WHAT IS REQUIRED
Reproduce the following records exactly from the line containing "Definition capitalize (s" onward, ending with the last line and including it.

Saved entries
^^^^

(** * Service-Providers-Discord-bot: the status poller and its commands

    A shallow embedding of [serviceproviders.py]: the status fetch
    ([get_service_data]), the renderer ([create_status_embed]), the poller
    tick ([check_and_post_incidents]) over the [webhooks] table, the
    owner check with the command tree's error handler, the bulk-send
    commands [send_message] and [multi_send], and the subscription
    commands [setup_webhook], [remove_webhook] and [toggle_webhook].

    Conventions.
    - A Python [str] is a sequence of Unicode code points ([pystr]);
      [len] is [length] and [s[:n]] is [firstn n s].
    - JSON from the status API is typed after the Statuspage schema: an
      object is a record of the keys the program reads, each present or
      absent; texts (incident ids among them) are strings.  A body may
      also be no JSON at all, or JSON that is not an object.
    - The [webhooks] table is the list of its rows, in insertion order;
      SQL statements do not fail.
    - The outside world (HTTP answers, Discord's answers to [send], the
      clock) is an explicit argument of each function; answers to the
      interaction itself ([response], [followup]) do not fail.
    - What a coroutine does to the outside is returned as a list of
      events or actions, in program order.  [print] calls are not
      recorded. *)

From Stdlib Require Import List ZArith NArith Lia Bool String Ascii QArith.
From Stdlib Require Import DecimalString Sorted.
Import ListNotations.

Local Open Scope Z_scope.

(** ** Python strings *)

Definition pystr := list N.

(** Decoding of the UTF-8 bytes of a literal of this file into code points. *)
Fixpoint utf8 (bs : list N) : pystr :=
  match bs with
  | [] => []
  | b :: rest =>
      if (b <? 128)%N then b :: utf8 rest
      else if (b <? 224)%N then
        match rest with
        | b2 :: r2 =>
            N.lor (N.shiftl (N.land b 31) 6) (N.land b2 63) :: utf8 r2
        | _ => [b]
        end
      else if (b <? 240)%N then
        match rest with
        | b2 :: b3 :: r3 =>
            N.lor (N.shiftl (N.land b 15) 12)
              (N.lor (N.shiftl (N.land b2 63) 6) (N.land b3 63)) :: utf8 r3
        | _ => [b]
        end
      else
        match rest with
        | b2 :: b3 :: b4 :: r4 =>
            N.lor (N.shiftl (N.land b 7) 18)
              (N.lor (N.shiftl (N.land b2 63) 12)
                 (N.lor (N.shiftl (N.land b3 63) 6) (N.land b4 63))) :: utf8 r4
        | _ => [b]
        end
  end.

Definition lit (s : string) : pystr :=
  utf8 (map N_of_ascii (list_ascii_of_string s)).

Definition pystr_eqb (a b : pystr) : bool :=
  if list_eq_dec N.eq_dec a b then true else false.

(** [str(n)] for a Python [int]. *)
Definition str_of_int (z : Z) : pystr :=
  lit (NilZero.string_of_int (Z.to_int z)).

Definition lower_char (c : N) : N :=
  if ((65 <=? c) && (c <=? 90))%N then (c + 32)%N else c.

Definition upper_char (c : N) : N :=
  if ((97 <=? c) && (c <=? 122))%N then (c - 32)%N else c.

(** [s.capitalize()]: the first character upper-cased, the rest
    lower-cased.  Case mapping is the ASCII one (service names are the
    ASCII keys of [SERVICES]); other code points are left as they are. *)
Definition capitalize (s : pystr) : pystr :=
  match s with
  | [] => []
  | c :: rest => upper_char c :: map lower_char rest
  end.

^^^^

YOUR RESPONSE
Definition capitalize (s : pystr) : pystr :=
  match s with
  | [] => []
  | c :: rest => upper_char c :: map lower_char rest
  end.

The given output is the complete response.